* Data for review *
%%

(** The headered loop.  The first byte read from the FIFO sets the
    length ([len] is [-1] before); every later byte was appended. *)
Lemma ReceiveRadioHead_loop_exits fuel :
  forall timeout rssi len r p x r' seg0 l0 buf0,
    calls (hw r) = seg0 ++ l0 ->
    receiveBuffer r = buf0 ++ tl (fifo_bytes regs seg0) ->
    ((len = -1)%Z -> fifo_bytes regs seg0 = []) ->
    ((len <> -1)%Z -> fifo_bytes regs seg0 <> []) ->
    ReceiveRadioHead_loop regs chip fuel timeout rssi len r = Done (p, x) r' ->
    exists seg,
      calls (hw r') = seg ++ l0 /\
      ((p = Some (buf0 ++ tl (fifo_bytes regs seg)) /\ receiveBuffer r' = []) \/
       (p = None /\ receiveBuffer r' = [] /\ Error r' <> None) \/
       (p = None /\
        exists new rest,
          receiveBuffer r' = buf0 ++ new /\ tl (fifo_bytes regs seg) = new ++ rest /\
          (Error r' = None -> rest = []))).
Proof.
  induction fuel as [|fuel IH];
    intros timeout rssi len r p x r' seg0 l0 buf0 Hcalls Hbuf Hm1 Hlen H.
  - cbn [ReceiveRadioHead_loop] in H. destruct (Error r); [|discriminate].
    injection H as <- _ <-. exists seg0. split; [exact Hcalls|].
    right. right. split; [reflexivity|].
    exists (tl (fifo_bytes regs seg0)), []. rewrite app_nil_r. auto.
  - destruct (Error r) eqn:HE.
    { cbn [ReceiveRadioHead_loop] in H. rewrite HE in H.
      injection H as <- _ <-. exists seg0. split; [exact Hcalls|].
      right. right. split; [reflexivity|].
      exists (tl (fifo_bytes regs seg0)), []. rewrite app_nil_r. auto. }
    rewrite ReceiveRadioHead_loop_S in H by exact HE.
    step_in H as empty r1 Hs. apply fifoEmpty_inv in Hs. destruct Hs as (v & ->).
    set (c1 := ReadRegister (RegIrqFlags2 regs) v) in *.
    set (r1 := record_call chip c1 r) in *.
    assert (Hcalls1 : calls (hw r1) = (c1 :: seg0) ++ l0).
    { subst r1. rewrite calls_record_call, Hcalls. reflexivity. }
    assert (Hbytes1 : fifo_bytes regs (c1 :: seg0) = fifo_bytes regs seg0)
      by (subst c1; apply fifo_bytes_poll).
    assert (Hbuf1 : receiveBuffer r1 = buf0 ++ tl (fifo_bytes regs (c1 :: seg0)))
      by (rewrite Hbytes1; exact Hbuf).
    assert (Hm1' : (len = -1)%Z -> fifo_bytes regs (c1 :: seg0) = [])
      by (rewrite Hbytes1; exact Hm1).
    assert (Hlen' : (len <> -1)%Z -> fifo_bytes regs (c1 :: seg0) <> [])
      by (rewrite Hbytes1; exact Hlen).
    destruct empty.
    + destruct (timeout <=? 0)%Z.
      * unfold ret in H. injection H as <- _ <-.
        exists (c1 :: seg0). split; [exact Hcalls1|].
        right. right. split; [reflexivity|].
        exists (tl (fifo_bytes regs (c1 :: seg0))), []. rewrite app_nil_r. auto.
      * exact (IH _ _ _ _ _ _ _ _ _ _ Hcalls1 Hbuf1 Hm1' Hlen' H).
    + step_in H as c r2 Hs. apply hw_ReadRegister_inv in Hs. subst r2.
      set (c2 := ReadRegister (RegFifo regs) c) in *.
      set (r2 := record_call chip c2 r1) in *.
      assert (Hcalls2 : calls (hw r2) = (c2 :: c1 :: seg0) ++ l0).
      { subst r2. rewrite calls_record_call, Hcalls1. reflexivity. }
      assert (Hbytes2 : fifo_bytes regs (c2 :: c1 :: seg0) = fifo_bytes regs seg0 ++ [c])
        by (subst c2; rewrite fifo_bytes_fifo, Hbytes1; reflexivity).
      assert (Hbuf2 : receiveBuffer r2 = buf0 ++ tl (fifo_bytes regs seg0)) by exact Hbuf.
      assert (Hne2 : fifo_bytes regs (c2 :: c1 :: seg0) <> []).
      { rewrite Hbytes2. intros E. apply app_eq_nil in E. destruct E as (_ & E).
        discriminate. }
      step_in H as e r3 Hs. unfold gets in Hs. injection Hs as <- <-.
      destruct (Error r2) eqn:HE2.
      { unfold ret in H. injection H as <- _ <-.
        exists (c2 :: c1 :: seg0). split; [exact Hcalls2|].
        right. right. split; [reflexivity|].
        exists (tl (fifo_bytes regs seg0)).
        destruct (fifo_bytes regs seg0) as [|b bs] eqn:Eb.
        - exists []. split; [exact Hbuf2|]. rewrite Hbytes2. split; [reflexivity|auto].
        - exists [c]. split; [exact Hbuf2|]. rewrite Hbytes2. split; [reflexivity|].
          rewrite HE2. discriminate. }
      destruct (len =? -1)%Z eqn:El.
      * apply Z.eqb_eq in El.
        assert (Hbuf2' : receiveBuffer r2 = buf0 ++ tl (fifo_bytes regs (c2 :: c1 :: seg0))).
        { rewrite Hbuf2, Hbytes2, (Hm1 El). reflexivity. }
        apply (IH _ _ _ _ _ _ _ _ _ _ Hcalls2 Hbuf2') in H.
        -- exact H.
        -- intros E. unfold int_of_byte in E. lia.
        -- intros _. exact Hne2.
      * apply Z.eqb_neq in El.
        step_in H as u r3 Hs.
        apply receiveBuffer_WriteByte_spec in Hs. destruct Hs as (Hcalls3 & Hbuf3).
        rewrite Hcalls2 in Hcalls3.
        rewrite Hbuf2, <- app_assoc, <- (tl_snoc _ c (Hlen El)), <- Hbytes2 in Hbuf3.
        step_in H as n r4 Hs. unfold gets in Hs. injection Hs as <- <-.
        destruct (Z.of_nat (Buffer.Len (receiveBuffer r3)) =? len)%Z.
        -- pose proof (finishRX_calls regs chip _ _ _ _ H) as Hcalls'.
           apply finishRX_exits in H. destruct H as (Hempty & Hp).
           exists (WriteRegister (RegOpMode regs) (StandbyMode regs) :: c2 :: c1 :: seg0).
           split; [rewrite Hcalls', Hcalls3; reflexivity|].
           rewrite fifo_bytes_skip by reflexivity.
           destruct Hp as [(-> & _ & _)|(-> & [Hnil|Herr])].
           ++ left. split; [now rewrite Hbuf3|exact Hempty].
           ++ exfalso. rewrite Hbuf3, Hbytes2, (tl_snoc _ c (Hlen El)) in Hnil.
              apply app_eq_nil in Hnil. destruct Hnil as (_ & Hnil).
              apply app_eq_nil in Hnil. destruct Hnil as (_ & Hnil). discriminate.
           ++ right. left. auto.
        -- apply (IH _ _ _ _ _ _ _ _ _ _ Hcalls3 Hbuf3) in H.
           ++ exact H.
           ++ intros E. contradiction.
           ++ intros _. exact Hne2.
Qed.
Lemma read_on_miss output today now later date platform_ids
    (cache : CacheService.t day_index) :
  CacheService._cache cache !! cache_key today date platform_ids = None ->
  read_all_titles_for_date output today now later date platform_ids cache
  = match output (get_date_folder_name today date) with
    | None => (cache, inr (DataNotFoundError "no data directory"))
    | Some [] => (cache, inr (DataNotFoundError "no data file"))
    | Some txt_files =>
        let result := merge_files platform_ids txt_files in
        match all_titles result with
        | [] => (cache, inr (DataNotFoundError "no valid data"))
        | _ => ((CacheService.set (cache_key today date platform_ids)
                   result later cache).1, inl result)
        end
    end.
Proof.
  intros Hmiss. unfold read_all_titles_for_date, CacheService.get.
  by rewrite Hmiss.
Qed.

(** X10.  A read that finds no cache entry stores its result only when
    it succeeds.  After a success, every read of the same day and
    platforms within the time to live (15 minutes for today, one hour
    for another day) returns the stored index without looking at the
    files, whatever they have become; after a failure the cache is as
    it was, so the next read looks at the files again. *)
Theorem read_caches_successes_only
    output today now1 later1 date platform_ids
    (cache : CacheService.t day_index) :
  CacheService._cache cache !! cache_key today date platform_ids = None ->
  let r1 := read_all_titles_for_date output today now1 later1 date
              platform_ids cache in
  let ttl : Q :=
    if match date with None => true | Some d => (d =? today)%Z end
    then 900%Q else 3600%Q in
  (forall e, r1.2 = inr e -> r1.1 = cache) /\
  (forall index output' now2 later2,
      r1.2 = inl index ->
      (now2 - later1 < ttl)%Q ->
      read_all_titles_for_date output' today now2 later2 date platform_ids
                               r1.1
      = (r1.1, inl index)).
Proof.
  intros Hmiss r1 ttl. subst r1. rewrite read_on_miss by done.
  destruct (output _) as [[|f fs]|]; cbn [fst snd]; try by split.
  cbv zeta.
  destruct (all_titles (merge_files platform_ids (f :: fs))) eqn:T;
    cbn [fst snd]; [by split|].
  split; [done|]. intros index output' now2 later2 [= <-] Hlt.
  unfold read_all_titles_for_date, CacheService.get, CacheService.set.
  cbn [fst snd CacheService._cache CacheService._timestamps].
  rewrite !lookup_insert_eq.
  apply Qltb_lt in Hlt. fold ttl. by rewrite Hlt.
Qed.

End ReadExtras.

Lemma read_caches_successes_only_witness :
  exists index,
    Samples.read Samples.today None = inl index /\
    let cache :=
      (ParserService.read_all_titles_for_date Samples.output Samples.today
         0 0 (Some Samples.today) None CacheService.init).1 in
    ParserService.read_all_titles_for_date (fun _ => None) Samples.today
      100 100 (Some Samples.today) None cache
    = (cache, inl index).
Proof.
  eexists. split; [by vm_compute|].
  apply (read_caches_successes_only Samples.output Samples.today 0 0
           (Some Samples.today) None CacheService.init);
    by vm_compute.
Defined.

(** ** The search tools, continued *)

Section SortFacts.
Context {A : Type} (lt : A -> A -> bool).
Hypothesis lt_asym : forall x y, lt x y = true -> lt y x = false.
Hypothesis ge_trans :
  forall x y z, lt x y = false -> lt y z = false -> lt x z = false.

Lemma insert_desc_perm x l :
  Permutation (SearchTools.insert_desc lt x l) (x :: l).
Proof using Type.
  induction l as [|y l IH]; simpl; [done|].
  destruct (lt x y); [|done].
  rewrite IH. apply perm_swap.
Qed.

%%
%%

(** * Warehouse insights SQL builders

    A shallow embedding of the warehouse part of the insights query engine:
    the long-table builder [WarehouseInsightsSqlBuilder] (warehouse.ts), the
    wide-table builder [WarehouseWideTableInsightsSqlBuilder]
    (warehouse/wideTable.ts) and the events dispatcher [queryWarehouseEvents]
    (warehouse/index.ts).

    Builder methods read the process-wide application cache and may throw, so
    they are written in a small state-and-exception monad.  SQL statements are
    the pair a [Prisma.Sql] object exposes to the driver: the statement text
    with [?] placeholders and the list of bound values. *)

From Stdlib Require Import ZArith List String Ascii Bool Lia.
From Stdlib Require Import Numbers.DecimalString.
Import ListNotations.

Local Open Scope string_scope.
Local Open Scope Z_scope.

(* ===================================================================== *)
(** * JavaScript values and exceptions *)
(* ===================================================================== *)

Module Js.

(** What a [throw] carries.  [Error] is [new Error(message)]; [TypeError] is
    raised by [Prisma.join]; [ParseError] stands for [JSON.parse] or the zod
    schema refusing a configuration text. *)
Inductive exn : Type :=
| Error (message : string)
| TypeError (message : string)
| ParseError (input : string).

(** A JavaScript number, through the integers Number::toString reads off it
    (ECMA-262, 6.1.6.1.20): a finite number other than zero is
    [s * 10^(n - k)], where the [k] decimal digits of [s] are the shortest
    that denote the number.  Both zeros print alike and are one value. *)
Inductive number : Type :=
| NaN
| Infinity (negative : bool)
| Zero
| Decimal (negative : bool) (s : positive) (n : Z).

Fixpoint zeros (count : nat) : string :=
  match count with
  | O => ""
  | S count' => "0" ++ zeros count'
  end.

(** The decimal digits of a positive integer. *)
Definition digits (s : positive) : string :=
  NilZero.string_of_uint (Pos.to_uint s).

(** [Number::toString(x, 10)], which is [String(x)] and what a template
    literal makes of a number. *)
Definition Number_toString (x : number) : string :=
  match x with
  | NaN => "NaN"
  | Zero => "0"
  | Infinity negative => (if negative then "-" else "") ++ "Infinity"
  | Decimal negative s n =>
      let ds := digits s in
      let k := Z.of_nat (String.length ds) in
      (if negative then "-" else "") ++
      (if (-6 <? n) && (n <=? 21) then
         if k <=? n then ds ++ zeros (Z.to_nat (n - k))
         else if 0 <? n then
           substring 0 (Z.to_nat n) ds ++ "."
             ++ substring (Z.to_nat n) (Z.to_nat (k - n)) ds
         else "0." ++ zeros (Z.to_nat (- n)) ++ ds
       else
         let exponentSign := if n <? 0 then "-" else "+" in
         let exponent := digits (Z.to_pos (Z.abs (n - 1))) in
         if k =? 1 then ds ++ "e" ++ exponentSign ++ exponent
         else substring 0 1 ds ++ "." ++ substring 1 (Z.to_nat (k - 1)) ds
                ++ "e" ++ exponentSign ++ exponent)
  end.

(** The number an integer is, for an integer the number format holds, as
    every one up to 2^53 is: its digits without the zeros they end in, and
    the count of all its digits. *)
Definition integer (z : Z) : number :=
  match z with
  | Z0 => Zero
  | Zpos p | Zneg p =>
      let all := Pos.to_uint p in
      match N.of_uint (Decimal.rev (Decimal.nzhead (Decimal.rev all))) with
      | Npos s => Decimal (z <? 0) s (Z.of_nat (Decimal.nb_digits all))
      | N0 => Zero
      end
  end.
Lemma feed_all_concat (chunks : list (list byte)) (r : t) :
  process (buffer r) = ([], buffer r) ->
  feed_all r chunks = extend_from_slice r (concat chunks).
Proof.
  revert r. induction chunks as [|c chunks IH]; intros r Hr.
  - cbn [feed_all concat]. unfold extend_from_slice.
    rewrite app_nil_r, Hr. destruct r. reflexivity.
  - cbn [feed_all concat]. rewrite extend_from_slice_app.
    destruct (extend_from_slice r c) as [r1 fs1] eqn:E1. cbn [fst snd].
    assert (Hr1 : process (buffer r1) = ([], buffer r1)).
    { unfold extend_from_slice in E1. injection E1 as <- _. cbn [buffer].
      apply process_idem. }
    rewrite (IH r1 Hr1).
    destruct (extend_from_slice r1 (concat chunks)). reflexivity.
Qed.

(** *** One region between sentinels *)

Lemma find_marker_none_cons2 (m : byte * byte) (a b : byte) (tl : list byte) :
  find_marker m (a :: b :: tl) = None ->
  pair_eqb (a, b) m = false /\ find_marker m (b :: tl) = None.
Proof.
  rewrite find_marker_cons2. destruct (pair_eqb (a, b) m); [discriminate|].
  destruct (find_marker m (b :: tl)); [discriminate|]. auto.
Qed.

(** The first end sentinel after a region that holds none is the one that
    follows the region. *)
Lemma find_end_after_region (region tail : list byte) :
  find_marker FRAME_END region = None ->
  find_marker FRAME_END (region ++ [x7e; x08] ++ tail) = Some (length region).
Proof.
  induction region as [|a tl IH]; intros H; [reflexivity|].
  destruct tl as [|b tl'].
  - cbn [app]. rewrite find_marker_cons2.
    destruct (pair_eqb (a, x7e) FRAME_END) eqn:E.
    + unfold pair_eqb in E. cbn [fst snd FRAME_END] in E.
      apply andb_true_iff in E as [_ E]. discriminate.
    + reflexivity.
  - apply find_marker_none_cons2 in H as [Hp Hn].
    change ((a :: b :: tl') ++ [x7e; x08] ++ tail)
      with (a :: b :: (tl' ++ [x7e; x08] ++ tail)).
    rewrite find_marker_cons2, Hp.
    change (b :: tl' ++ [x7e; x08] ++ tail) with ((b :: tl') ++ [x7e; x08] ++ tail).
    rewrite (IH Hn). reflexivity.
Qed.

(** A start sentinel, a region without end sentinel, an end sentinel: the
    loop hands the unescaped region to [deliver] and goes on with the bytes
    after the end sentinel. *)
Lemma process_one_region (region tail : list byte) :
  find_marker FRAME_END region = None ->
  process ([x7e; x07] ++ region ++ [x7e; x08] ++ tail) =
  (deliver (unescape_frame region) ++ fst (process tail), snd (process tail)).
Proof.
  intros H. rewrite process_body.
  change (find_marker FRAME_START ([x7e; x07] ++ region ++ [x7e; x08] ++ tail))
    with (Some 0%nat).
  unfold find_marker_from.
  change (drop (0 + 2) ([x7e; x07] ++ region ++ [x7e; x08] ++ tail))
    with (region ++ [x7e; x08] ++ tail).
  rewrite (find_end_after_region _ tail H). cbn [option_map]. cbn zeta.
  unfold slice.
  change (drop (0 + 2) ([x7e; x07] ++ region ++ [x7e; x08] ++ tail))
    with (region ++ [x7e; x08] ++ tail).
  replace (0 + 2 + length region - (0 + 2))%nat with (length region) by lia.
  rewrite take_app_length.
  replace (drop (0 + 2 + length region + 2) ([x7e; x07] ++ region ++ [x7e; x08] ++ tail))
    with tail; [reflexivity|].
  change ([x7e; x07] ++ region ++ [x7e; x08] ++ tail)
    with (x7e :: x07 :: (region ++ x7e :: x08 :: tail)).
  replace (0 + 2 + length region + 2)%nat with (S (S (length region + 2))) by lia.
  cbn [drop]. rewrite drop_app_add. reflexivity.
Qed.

%%

* The task *
What is needed is each line of the entries that contains the word "DataNotFoundError".

* Output for this exercise *
    | None => (cache, inr (DataNotFoundError "no data directory"))
    | Some [] => (cache, inr (DataNotFoundError "no data file"))
        | [] => (cache, inr (DataNotFoundError "no valid data"))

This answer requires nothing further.